Exercise instructions: One line at a time, check the entries below for the word "Hone", and copy each line that has it.

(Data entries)
━━━━━━━━

(** Handing the generations of an entry to the entry before it. *)
Lemma inv_hand_over cur live used q cl pre p gp n gs post :
  clean_inv (mkCleanSys cur live used {| chan_open := true; chan_queue := TagClean n :: q |} cl) →
  cl_del_gens cl = pre ++ (p, gp) :: (n, gs) :: post →
  clean_inv (mkCleanSys cur live used {| chan_open := true; chan_queue := q |}
    {| cl_del_gens := pre ++ (p, gp ++ gs) :: post; cl_cleaned := cl_cleaned cl |}).
Proof.
  intros Hinv E.
  destruct Hinv as [Hopen Hsort Hbound Hnums Hlive Hclean Hentry Hcurr Hused Hlused Hdel].
  unfold entries in *. cbn [cs_current cs_live cs_used cs_chan cs_cleaner chan_queue chan_open
    omap list_omap tag_entry] in *. rewrite E in *. rewrite <- !app_assoc in *. cbn [app] in *.
  set (es := post ++ omap tag_entry q) in *.
  destruct (Hclean n ltac:(by left)) as [_ Hdead].
  pose proof Hsort as (H1 & H2 & H3)%StronglySorted_app.
  apply StronglySorted_inv in H3 as [[H4 H5]%StronglySorted_inv H6].
  rewrite Forall_forall in H5, H6.
  assert (p < n)%Z as Hpn by (apply (H6 (n, gs)); by left).
  assert (∀ m gm, (m, gm) ∈ pre ++ (p, gp ++ gs) :: es →
    (m, gm) ∈ pre ++ (p, gp) :: (n, gs) :: es ∨ (m = p ∧ gm = gp ++ gs)) as Hsplit.
  { intros m gm. rewrite !elem_of_app, !elem_of_cons. naive_solver. }
  assert (∀ v, v ∈ live → (p < version_num v)%Z → (n < version_num v)%Z) as Hgap.
  { intros v Hv Hlt. destruct (Hlive v Hv) as [([m gm] & Hm & Hin)%list_elem_of_fmap _].
    cbn in Hm. subst m.
    apply elem_of_app in Hin as [Hin|Hin].
    - specialize (H1 _ (p, gp) Hin ltac:(by left)). cbn in H1. lia.
    - rewrite !elem_of_cons in Hin. destruct Hin as [?|[?|Hin]]; simplify_eq; [lia| |].
      + destruct Hdead. by apply list_elem_of_fmap_2.
      + by apply H5 in Hin. }
  assert (∀ m, m ≠ n → m ∈ (pre ++ (p, gp) :: (n, gs) :: es).*1 →
    m ∈ (pre ++ (p, gp ++ gs) :: es).*1) as Hkeep.
  { intros m Hne. rewrite !fmap_app. cbn. set_solver. }
  split; unfold entries; cbn [cs_current cs_live cs_used cs_chan cs_cleaner chan_queue chan_open
    cl_del_gens cl_cleaned]; rewrite <- ?app_assoc; cbn [app]; fold es; eauto.
  - apply StronglySorted_app. split_and!; [|done|].
    + intros a b Ha [->|Hb]%elem_of_cons; [apply (H1 a (p, gp)); [done|by left]|].
      apply H1; [done|]. by do 2 right.
    + constructor; [done|]. apply Forall_forall. intros b Hb. apply H5 in Hb. cbn in *. lia.
  - intros m gm [Hin|[-> _]]%Hsplit; [by eapply Hbound|]. eapply (Hbound p gp). set_solver.
  - intros v Hv. destruct (Hlive v Hv) as [Hin Heq]. split; [|done].
    apply Hkeep; [|done]. intros Hn. destruct Hdead. rewrite <- Hn. by apply list_elem_of_fmap_2.
  - intros m Hin. apply Hclean. by right.
  - intros m gm g v [Hin|[-> ->]]%Hsplit Hg Hv Hlt; [by eapply Hentry|].
    apply elem_of_app in Hg as [Hg|Hg].
    + eapply (Hentry p gp); [set_solver|done..].
    + eapply (Hentry n gs); [set_solver|done..|by apply Hgap].
  - intros gm g [Hin|[Hp ->]]%Hsplit Hg; [by eapply Hcurr|].
    pose proof (Hbound n gs ltac:(set_solver)). lia.
  - intros m gm g [Hin|[-> ->]]%Hsplit Hg; [by eapply Hused|].
    apply elem_of_app in Hg as [Hg|Hg]; [eapply (Hused p gp)|eapply (Hused n gs)]; set_solver.
Qed.

Lemma inv_recv cur live used t q cl :
  clean_inv (mkCleanSys cur live used {| chan_open := true; chan_queue := t :: q |} cl) →
  clean_inv (mkCleanSys cur live used {| chan_open := true; chan_queue := q |} (cleaner_recv cl t)).
Proof.
  intros Hinv. destruct t as [n|n gs]; cbn [cleaner_recv].
  - destruct (cleaner_clean_cases cl n)
      as [[_ ->]|[(gs & post & E & ->)|(pre & p & gp & gs & post & E & ->)]].
    + destruct Hinv as [Hopen Hsort Hbound Hnums Hlive Hclean Hentry Hcurr Hused Hlused Hdel].
      split; try done. intros m Hin. apply Hclean. cbn. by right.
    + by eapply inv_delete_first.
    + by eapply inv_hand_over.
  - assert (entries (mkCleanSys cur live used {| chan_open := true; chan_queue := q |}
      {| cl_del_gens := cl_del_gens cl ++ [(n, gs)]; cl_cleaned := cl_cleaned cl |})
      = entries (mkCleanSys cur live used
          {| chan_open := true; chan_queue := TagAdd n gs :: q |} cl)) as E.
    { unfold entries. cbn. by rewrite <- app_assoc. }
    destruct Hinv as [Hopen Hsort Hbound Hnums Hlive Hclean Hentry Hcurr Hused Hlused Hdel].
    split; rewrite ?E; try done. intros m Hin. apply Hclean. cbn. by right.
Qed.

Lemma inv_init s : clean_init s → clean_inv s.
Proof.
  intros Hi. destruct Hi as [edits v ch used Hload [Hfresh Hdels Hdused]].
  apply apply_announces in Hload as (_ & Hnum & ->). cbn [version_empty version_num] in *.
  assert (∀ n gs, (n, gs) ∈ [(version_num v, edit_dels edits)] →
    n = version_num v ∧ gs = edit_dels edits) as Hone by set_solver.
  split; unfold entries;
    cbn [cs_current cs_live cs_used cs_chan cs_cleaner chan_queue chan_open cl_del_gens cl_cleaned
         cleaner_new chan_new app omap list_omap tag_entry]; rewrite <- ?Hnum; try done.
  - by repeat constructor.
  - intros n gs [-> _]%Hone. done.
  - apply NoDup_singleton.
  - intros u ->%list_elem_of_singleton. split; [set_solver|done].
  - set_solver.
  - intros n gs g u [-> ->]%Hone _ ->%list_elem_of_singleton. lia.
  - intros gs g [_ ->]%Hone. apply Hdels.
  - intros n gs g [-> ->]%Hone Hg. apply elem_of_app. right. by apply Hdused.
  - intros u g ->%list_elem_of_singleton Hg. apply elem_of_app. by left.
  - intros g Hg. by apply not_elem_of_nil in Hg.
Qed.

Lemma clean_reachable_inv s0 s : clean_init s0 → rtc clean_step s0 s → clean_inv s.
Proof.
  intros Hi Hr. apply inv_init in Hi. revert Hi.
  induction Hr as [|x y z Hxy _ IH]; [done|]. intros Hx. apply IH.
  destruct Hxy; [by eapply inv_apply|by apply inv_drop|by apply inv_recv].
Qed.

(** Whatever the order in which versions are installed and dropped and the cleaner
    takes its messages, it never deletes a table that a version still held by a reader
    needs. *)
Theorem cleaner_safe s0 s v g :
  clean_init s0 → rtc clean_step s0 s → v ∈ cs_live s → g ∈ version_gens v →
  g ∉ cl_cleaned (cs_cleaner s).
Proof.
  intros Hi Hr Hv Hg Hin. pose proof (clean_reachable_inv s0 s Hi Hr) as Hinv.
  by eapply (inv_cleaned s Hinv g).
Qed.
End clean_system.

━━━━━━━━

Finished exercise:
    n = version_num v ∧ gs = edit_dels edits) as Hone by set_solver.
  - intros n gs [-> _]%Hone. done.
  - intros n gs g u [-> ->]%Hone _ ->%list_elem_of_singleton. lia.
  - intros gs g [_ ->]%Hone. apply Hdels.
  - intros n gs g [-> ->]%Hone Hg. apply elem_of_app. right. by apply Hdused.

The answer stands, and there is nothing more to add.